The task> Write out, without any change, the lines in the material below that run from the line with "r else digits_value (a :: r)" through the line with "Definition split_char (sep", both included.

Record excerpts>
BEGIN

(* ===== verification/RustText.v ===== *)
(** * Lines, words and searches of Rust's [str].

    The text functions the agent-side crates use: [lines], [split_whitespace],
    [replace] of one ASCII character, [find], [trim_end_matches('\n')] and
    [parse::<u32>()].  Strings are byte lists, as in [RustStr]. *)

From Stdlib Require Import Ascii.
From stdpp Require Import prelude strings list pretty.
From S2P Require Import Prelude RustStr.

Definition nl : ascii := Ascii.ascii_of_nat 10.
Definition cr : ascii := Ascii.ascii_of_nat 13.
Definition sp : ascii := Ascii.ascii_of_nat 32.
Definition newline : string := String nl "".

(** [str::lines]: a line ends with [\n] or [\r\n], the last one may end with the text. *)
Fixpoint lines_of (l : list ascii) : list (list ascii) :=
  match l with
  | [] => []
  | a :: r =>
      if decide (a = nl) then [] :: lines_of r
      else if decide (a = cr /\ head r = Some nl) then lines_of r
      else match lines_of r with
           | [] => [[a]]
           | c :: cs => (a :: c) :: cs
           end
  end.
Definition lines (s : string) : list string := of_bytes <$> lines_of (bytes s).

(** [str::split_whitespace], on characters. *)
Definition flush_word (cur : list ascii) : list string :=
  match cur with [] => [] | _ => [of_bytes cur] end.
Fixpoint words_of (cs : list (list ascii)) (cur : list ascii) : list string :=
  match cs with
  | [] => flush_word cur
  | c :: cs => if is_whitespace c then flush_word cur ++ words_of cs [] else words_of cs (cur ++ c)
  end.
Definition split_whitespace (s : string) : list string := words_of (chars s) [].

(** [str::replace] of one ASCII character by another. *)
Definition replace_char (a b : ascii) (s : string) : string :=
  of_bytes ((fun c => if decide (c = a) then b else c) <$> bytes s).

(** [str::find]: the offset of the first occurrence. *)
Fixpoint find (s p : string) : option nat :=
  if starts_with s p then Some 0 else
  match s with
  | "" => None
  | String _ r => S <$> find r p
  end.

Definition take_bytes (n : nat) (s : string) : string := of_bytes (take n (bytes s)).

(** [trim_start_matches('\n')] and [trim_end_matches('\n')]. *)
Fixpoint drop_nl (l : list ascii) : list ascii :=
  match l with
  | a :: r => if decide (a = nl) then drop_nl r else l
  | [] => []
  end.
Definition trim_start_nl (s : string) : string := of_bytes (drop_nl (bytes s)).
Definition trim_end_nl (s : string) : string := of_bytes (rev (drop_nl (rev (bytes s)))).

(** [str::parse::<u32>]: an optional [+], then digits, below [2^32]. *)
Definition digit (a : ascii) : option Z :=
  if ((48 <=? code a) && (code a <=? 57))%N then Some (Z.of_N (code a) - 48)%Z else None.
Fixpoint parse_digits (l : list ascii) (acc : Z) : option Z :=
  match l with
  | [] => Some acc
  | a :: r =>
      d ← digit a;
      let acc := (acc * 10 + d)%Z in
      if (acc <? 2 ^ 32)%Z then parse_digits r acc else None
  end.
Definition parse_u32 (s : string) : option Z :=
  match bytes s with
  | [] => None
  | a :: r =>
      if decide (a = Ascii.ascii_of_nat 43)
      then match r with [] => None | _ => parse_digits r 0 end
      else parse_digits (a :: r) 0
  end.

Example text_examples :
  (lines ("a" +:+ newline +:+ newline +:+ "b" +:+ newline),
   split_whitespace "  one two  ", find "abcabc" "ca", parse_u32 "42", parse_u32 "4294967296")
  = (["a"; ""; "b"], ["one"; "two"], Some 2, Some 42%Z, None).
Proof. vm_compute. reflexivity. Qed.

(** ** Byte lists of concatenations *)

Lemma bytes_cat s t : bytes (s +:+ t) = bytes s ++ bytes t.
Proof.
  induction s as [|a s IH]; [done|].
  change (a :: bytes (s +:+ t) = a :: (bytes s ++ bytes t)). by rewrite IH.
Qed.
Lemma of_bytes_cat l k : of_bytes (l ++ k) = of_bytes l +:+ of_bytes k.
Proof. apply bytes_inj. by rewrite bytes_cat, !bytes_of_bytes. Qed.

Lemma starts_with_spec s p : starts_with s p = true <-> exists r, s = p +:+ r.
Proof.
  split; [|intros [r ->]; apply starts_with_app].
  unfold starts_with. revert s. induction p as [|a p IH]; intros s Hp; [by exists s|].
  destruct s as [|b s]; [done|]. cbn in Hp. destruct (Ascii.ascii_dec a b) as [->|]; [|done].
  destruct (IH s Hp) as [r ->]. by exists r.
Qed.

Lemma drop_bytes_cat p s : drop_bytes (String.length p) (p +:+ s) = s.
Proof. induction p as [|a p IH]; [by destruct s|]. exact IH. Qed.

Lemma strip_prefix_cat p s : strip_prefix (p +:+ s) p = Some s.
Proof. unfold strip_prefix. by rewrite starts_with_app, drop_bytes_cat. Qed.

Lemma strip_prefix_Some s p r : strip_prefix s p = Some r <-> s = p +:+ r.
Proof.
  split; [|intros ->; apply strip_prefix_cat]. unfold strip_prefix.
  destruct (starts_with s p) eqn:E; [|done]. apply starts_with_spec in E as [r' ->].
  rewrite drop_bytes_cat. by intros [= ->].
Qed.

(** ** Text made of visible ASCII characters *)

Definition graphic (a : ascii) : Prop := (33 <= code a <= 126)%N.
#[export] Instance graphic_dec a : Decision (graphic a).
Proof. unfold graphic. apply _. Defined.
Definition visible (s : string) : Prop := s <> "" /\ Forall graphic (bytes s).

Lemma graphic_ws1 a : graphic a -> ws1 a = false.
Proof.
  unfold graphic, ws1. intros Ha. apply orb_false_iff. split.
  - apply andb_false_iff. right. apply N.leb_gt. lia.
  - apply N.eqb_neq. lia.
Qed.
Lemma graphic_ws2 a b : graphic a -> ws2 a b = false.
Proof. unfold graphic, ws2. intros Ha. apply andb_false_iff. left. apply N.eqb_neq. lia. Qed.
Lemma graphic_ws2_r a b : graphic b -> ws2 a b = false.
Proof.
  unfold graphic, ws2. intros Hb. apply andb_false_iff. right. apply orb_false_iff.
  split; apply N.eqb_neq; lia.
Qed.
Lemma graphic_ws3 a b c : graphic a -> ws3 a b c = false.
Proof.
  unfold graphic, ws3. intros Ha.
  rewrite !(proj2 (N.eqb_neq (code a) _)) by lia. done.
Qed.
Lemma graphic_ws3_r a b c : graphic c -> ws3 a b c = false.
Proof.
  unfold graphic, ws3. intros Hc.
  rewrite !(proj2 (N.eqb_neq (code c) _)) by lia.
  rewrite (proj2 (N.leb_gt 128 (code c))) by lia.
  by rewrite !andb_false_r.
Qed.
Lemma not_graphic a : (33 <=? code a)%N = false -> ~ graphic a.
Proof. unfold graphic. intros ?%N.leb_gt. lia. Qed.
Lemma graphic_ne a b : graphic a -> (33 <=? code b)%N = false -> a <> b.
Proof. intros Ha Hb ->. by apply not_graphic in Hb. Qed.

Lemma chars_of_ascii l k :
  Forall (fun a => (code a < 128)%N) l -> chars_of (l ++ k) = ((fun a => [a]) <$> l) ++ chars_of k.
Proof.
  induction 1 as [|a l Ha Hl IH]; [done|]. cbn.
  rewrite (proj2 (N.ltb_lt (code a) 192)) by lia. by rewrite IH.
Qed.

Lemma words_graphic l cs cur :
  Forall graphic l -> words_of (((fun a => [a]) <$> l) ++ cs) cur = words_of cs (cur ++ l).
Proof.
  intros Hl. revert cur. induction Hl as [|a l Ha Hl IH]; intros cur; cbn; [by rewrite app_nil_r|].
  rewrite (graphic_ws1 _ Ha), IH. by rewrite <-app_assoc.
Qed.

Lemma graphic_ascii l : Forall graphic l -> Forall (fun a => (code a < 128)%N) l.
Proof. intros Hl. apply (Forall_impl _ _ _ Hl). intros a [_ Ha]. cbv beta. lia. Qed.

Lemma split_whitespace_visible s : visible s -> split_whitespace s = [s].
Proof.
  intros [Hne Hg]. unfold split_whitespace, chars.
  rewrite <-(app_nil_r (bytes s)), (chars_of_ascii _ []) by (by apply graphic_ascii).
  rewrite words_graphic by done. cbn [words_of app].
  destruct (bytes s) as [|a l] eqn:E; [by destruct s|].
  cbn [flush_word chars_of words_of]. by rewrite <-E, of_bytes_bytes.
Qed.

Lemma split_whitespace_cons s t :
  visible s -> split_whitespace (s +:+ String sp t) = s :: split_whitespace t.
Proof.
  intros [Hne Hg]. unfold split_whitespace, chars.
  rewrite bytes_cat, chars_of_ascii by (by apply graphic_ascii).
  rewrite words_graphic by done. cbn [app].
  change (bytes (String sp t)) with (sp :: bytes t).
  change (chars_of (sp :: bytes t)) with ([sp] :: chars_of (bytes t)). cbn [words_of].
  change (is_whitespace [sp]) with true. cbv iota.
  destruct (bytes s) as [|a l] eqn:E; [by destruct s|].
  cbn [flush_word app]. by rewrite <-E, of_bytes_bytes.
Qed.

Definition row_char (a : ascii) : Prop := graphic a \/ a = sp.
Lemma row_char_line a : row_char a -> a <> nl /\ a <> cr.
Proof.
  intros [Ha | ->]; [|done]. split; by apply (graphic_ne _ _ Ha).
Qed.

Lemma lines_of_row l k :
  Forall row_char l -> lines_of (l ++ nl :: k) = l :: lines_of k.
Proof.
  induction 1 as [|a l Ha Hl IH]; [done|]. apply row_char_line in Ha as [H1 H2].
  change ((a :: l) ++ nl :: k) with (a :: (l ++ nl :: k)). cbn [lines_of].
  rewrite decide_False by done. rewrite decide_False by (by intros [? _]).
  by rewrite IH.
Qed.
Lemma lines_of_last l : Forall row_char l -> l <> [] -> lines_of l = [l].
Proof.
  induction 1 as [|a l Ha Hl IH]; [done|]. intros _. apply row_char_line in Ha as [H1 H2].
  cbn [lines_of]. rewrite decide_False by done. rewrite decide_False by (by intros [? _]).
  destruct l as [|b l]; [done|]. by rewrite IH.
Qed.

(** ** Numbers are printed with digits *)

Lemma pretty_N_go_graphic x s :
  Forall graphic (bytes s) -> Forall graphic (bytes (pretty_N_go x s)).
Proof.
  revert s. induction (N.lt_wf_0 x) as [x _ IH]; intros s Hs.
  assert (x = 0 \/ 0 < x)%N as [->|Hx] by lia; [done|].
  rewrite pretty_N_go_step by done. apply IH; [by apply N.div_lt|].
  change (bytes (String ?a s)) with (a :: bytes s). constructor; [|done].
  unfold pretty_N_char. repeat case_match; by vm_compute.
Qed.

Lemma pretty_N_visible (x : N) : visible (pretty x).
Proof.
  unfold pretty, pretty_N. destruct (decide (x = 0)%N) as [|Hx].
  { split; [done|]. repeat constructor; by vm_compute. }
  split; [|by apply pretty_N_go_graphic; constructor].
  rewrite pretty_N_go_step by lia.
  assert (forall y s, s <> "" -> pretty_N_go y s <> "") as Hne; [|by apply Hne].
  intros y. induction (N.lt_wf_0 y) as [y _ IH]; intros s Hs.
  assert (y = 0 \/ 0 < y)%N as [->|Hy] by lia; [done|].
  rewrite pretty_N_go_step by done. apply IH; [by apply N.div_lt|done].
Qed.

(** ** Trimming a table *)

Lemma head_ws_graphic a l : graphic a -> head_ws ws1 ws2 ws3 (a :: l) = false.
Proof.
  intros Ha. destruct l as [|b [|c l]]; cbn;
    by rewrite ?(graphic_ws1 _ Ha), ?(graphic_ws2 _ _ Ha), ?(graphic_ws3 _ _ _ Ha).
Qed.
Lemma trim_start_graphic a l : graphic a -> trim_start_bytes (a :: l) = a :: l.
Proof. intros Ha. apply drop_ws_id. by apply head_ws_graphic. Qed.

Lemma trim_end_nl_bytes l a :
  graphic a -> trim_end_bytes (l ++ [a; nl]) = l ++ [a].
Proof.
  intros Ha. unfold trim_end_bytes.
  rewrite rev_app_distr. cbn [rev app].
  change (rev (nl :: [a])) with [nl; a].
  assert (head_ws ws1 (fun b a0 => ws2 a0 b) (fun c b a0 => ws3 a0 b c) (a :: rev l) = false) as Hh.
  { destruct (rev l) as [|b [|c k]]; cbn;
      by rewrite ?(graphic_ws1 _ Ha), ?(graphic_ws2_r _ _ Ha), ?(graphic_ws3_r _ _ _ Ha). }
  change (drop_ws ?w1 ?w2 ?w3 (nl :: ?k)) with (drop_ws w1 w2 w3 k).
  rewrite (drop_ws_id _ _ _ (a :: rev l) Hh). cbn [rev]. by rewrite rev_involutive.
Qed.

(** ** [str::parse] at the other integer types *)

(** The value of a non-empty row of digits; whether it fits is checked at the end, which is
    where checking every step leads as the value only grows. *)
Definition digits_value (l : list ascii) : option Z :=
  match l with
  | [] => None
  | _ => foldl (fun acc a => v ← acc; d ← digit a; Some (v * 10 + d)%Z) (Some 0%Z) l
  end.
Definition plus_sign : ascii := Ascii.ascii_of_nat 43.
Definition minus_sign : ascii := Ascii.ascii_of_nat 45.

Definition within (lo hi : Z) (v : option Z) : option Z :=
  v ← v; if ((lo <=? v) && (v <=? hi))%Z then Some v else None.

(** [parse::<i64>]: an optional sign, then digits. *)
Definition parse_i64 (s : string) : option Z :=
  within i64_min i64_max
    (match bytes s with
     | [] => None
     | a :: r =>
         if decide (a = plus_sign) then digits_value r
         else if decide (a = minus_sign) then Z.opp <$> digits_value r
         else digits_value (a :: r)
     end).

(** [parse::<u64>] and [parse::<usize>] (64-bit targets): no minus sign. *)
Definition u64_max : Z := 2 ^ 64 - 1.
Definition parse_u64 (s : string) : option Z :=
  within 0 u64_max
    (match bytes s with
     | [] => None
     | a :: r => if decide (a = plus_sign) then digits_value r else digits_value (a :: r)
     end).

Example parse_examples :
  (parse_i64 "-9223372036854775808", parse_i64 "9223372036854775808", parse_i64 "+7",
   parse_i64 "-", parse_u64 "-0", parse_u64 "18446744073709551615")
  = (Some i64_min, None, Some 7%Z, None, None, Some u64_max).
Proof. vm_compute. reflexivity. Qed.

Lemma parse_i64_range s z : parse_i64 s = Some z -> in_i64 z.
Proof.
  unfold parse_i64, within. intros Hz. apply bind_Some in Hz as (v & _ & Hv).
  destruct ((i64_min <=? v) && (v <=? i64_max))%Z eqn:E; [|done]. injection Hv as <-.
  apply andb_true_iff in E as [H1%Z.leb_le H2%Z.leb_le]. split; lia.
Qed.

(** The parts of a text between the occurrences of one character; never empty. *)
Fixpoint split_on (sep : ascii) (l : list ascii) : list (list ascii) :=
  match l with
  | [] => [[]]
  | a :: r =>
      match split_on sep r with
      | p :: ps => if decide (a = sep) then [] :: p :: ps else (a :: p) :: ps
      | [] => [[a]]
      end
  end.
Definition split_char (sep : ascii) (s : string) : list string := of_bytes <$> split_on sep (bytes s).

END
BEGIN

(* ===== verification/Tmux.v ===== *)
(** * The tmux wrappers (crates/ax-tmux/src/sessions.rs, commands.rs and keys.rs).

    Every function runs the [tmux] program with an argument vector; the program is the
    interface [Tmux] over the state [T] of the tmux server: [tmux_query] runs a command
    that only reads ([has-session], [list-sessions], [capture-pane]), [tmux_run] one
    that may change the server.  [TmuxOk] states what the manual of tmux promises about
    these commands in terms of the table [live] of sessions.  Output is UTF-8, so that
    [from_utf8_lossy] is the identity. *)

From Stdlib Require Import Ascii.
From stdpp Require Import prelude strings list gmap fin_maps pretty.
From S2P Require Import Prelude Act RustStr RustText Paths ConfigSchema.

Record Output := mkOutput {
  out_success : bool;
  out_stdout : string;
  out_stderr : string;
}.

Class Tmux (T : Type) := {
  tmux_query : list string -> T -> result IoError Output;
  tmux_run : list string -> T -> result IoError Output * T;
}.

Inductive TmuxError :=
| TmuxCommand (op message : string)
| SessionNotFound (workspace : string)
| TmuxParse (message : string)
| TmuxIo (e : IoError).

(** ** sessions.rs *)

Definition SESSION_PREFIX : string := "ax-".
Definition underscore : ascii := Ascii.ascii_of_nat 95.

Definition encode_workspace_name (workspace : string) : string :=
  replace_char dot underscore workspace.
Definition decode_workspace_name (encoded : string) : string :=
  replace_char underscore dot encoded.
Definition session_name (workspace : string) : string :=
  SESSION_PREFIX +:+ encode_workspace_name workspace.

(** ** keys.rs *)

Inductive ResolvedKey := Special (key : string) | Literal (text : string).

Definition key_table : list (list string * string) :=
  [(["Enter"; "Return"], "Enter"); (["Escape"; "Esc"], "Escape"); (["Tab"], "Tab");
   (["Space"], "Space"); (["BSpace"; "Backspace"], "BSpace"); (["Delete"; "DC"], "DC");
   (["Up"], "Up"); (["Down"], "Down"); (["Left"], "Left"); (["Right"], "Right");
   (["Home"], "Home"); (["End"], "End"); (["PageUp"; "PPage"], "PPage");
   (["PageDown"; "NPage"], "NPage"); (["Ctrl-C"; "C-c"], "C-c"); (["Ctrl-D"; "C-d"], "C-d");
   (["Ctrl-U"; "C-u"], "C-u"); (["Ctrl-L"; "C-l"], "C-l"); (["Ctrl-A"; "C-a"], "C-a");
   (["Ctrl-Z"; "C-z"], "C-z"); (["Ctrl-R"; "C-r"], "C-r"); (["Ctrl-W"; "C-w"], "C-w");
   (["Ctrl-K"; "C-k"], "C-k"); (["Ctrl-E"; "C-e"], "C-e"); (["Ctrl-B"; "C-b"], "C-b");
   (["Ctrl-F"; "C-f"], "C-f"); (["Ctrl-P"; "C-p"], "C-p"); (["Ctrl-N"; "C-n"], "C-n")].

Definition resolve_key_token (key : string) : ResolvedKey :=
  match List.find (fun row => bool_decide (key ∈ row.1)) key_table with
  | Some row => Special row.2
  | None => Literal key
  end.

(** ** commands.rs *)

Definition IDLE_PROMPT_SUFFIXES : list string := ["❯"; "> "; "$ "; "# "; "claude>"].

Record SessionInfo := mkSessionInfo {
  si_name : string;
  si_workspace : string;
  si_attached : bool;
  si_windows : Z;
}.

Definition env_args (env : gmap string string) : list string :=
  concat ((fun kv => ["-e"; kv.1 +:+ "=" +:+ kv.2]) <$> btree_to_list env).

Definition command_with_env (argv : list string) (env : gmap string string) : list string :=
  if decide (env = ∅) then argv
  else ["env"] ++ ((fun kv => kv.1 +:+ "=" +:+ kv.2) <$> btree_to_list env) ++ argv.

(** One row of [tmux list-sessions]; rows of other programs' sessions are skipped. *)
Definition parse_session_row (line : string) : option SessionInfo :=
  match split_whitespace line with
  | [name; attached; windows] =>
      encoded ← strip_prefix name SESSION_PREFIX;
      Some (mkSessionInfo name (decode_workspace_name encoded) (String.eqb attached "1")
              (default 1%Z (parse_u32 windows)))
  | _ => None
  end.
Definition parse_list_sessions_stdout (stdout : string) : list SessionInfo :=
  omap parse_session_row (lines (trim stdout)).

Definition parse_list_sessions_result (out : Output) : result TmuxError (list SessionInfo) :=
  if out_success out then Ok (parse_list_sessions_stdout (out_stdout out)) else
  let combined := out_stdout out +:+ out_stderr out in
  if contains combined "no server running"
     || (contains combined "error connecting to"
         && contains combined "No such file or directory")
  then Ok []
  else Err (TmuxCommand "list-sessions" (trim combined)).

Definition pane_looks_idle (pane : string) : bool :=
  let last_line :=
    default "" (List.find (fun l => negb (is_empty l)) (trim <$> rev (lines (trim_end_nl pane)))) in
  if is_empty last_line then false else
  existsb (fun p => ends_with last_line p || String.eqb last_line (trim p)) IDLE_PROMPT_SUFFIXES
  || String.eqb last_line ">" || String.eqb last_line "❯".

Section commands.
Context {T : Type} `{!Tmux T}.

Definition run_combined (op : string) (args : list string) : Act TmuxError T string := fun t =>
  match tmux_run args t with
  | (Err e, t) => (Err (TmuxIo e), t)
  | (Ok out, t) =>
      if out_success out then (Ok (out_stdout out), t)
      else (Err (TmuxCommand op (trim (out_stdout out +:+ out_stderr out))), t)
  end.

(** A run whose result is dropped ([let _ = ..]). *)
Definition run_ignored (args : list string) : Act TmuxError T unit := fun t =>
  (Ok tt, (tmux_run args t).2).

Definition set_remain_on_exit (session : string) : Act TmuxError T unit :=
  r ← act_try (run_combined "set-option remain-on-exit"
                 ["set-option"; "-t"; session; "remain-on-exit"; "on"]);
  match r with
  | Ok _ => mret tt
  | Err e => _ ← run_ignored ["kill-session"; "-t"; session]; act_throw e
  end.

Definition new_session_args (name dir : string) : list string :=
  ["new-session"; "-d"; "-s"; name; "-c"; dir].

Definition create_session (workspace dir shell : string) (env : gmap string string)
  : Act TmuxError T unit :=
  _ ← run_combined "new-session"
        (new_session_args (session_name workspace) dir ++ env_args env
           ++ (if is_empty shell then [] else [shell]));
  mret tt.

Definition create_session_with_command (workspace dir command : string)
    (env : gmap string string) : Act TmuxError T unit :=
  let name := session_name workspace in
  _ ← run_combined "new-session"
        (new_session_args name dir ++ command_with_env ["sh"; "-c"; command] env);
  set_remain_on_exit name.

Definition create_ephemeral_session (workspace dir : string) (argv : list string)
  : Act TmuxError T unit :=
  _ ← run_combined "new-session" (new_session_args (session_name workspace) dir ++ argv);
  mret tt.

END

Result below>
     | a :: r => if decide (a = plus_sign) then digits_value r else digits_value (a :: r)
     end).

Example parse_examples :
  (parse_i64 "-9223372036854775808", parse_i64 "9223372036854775808", parse_i64 "+7",
   parse_i64 "-", parse_u64 "-0", parse_u64 "18446744073709551615")
  = (Some i64_min, None, Some 7%Z, None, None, Some u64_max).
Proof. vm_compute. reflexivity. Qed.

Lemma parse_i64_range s z : parse_i64 s = Some z -> in_i64 z.
Proof.
  unfold parse_i64, within. intros Hz. apply bind_Some in Hz as (v & _ & Hv).
  destruct ((i64_min <=? v) && (v <=? i64_max))%Z eqn:E; [|done]. injection Hv as <-.
  apply andb_true_iff in E as [H1%Z.leb_le H2%Z.leb_le]. split; lia.
Qed.

(** The parts of a text between the occurrences of one character; never empty. *)
Fixpoint split_on (sep : ascii) (l : list ascii) : list (list ascii) :=
  match l with
  | [] => [[]]
  | a :: r =>
      match split_on sep r with
      | p :: ps => if decide (a = sep) then [] :: p :: ps else (a :: p) :: ps
      | [] => [[a]]
      end
  end.
Definition split_char (sep : ascii) (s : string) : list string := of_bytes <$> split_on sep (bytes s).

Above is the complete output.